■ **YOUR ASSIGNMENT**
In the records below, find the line with "unfold verify_signed_request. cbv" and the line with "destruct (parse_timestamp _". Print both exactly, along with every line between them, and no other line.

= Beginning of Section =

(* ===== verification/SecurityProps.v ===== *)
(** * Properties of machine tokens and signed webhooks

    The exact conditions under which a token, a tenant and a signature pass. *)

From Stdlib Require Import Ascii QArith Qabs.
From S2P Require Import Prelude Json Sha256 Principal AutomationPolicy Security.
Local Open Scope Z_scope.
#[local] Opaque sha256_hex hmac_sha256.

(** A bearer token is accepted exactly when it decodes to claims issued to
    the expected client, with the required scope among its scopes and a
    lifetime that is positive and at most 300 seconds; the claims returned are
    the decoded ones. *)
Theorem token_accepted_exactly to_float jwt_decode authorization client scope claims :
  verify to_float jwt_decode authorization client scope = Ret claims <->
  str_lower (fst (partition_space authorization)) = "bearer" /\ snd (partition_space authorization) <> "" /\
  jwt_decode (snd (partition_space authorization)) = Ret claims /\
  is_value (dict_get "azp" claims) (JStr client) = true /\
  (exists scopes, claimed_scopes claims = Some scopes /\ mem_string scope scopes = true) /\
  exists iat exp, strict_numeric_timestamp to_float claims "iat" = Ret iat /\
    strict_numeric_timestamp to_float claims "exp" = Ret exp /\ (iat < exp)%Q /\ (exp - iat <= 300)%Q.
Proof.
  unfold verify, verify_sync. destruct (partition_space authorization) as [scheme token]. simpl.
  destruct (String.eqb_spec (str_lower scheme) "bearer") as [->|Hs]; simpl; [|split; [done|by intros (? & _)]].
  destruct token as [|c token']; simpl; [split; [done|by intros (_ & ? & _)]|].
  set (token := String c token'). destruct (jwt_decode token) as [cl|e]; [|split; [by case_match|by intros (_ & _ & ? & _)]].
  unfold validate_claims.
  assert (Hout : forall (o : outcome unit),
    (match match o with Ret _ => Ret cl | Exc e => Exc e end with
     | Ret claims0 => Ret claims0
     | Exc e => if isinstance e ["SecurityError"] || negb (is_exception e) then Exc e
                else Exc (Exn AuthenticationError "invalid bearer token")
     end = Ret claims) <-> o = Ret tt /\ cl = claims).
  { intros [[]|e]; split; try (by intros [? ?]; simplify_eq); [by intros [=]|by case_match]. }
  rewrite Hout. clear Hout. split.
  - intros [H ->]. repeat split; try done.
    + destruct (is_value _ _); [done|]. by simpl in H.
    + destruct (is_value _ _); simpl in H; [|done]. destruct (claimed_scopes claims) as [scopes|]; [|done].
      exists scopes. split; [done|]. by destruct (mem_string scope scopes).
    + destruct (is_value _ _); simpl in H; [|done]. destruct (claimed_scopes claims) as [scopes|]; [|done].
      destruct (mem_string scope scopes); simpl in H; [|done].
      destruct (strict_numeric_timestamp to_float claims "iat") as [iat|]; [|done].
      destruct (strict_numeric_timestamp to_float claims "exp") as [exp|]; [|done].
      exists iat, exp. destruct (Qle_bool exp iat) eqn:H1; simpl in H; [done|].
      destruct (Qle_bool (exp - iat) 300) eqn:H2; simpl in H; [|done].
      split; [done|]. split; [done|]. split; [|by apply Qle_bool_iff].
      apply Qnot_le_lt. intros Hle. apply Qle_bool_iff in Hle. congruence.
  - intros (_ & _ & [= ->] & -> & (scopes & -> & Hm) & iat & exp & -> & -> & Hlt & Hle). split; [|done]. rewrite Hm. simpl.
    apply Qle_bool_iff in Hle. rewrite Hle. destruct (Qle_bool exp iat) eqn:H1; [|done].
    apply Qle_bool_iff in H1. exfalso. by apply (Qlt_not_le _ _ Hlt).
Qed.

(** [authorize_tenant] lets a token act for exactly the tenants it names,
    without the spaces around them, and never when it names the wildcard. *)
Theorem tenant_authorized_exactly claims tenant :
  authorize_tenant claims tenant = Ret tt <-> tenant ∈ authorized_tenants claims /\ "*" ∉ authorized_tenants claims.
Proof.
  unfold authorize_tenant. rewrite <- !mem_string_spec. destruct (mem_string "*" _); [split; [done|naive_solver]|].
  case_bool_decide as Hn; [rewrite Hn; simpl; split; [done|naive_solver]|].
  destruct (mem_string tenant _); simpl; naive_solver.
Qed.

(** the signature of a request: the prefix, 64 hexadecimal digits in either case,
    and the HMAC of the signed text under the producer's secret *)
Definition signature_ok (secret : list Z) (text supplied : string) : Prop :=
  starts_with "sha256=" supplied = true /\ String.length (str_lower (str_drop 7 supplied)) = 64%nat /\
  str_forallb is_hex_lower (str_lower (str_drop 7 supplied)) = true /\
  str_lower (str_drop 7 supplied) = expected_signature secret text.

Definition signed_request (headers : Headers) (body : string) : SignedRequest :=
  let value name := header_value name headers in {|
  sg_body_sha256 := sha256_hex body; sg_event_id := value "x-codestra-event-id";
  sg_event_type := value "x-codestra-event-type"; sg_source_client_id := value "x-codestra-source";
  sg_tenant_id := value "x-codestra-tenant-id"; sg_correlation_id := value "x-correlation-id";
  sg_idempotency_key := value "idempotency-key"; sg_timestamp := value "x-codestra-timestamp" |}.

Lemma missing_none {A} (p : A -> bool) l : List.filter (fun x => negb (p x)) l = [] <-> Forall (fun x => p x = true) l.
Proof.
  induction l as [|x l IH]; simpl; [by split|]. rewrite Forall_cons, <- IH. destruct (p x); simpl; naive_solver.
Qed.

(** C28: a webhook is accepted exactly when it carries every signed header, is
    JSON from the route's producer, is as old as the allowed skew at most, and is
    signed with the producer's secret over its method, path, time, event, source
    and the digest of its body; nothing else of the request is trusted. *)
Theorem signed_request_exact float_of_text iso_timestamp settings now method path body headers producer r :
  verify_signed_request float_of_text iso_timestamp settings now method path body headers producer = Ret r <->
  Forall (fun name => str_nonempty (header_value name headers) = true) SIGNED_HEADERS /\
  media_type (header_value "content-type" headers) = "application/json" /\
  header_value "x-codestra-source" headers = producer /\
  header_value "idempotency-key" headers = header_value "x-codestra-event-id" headers /\
  (exists observed, parse_timestamp float_of_text iso_timestamp (header_value "x-codestra-timestamp" headers) = Ret observed /\
     (Qabs (now - observed) <= inject_Z (webhook_max_clock_skew_seconds settings))%Q) /\
  (exists secret, webhook_secret (webhook_secrets settings) producer = Ret secret /\
     signature_ok secret (signed_text method path (header_value "x-codestra-timestamp" headers)
       (header_value "x-codestra-event-id" headers) producer (sha256_hex body)) (header_value "x-codestra-signature" headers)) /\
  r = signed_request headers body.
Proof.
  unfold verify_signed_request. cbv zeta. rewrite <- missing_none. case_bool_decide as Hm; cbn [negb orb]; [|split; [done|by intros (? & _)]].
  destruct (String.eqb_spec (media_type (header_value "content-type" headers)) "application/json") as [Hc|]; cbn [negb orb];
    [|split; [done|by intros (_ & ? & _)]].
  destruct (String.eqb_spec (header_value "x-codestra-source" headers) producer) as [Hs|]; cbn [negb orb]; [|split; [done|by intros (_ & _ & ? & _)]].
  destruct (String.eqb_spec (header_value "idempotency-key" headers) (header_value "x-codestra-event-id" headers)) as [Hi|]; cbn [negb orb];
    [|split; [done|by intros (_ & _ & _ & ? & _)]].
  destruct (parse_timestamp _ _ _) as [observed|e]; [|split; [done|intros (_ & _ & _ & _ & (? & ? & _) & _); done]].
  match goal with |- context [Qle_bool ?a ?b] => destruct (Qle_bool a b) eqn:Hq end; cbn [negb];
    [|split; [done|]; intros (_ & _ & _ & _ & (o & [= ->] & Ho) & _); apply Qle_bool_iff in Ho; congruence].
  apply Qle_bool_iff in Hq. destruct (webhook_secret _ _) as [secret|e]; [|split; [done|intros (_ & _ & _ & _ & _ & (? & ? & _) & _); done]].
  unfold signature_ok. rewrite Hs.
  destruct (starts_with "sha256=" _) eqn:Hp; cbn [negb orb]; [|split; [done|intros (_ & _ & _ & _ & _ & (? & [= ->] & Hx & _) & _); done]].
  destruct (Nat.eqb_spec (String.length (str_lower (str_drop 7 (header_value "x-codestra-signature" headers)))) 64) as [Hl|]; cbn [negb orb];
    [|split; [done|intros (_ & _ & _ & _ & _ & (? & [= ->] & _ & Hx & _) & _); done]].
  destruct (str_forallb is_hex_lower _) eqn:Hh; cbn [negb orb]; [|split; [done|intros (_ & _ & _ & _ & _ & (? & [= ->] & _ & _ & Hx & _) & _); done]].
  match goal with |- context [String.eqb ?a ?b] => destruct (String.eqb_spec a b) as [He|Hne] end; cbn [negb orb];
    [|split; [done|intros (_ & _ & _ & _ & _ & (? & [= ->] & _ & _ & _ & Hx) & _); done]].
  unfold signed_request. rewrite Hs. split.
  - intros [= <-]. repeat split; try done; [by exists observed|by exists secret].
  - by intros (_ & _ & _ & _ & _ & _ & ->).
Qed.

= End of Section =

■ **ANSWER BOX**
  unfold verify_signed_request. cbv zeta. rewrite <- missing_none. case_bool_decide as Hm; cbn [negb orb]; [|split; [done|by intros (? & _)]].
  destruct (String.eqb_spec (media_type (header_value "content-type" headers)) "application/json") as [Hc|]; cbn [negb orb];
    [|split; [done|by intros (_ & ? & _)]].
  destruct (String.eqb_spec (header_value "x-codestra-source" headers) producer) as [Hs|]; cbn [negb orb]; [|split; [done|by intros (_ & _ & ? & _)]].
  destruct (String.eqb_spec (header_value "idempotency-key" headers) (header_value "x-codestra-event-id" headers)) as [Hi|]; cbn [negb orb];
    [|split; [done|by intros (_ & _ & _ & ? & _)]].
  destruct (parse_timestamp _ _ _) as [observed|e]; [|split; [done|intros (_ & _ & _ & _ & (? & ? & _) & _); done]].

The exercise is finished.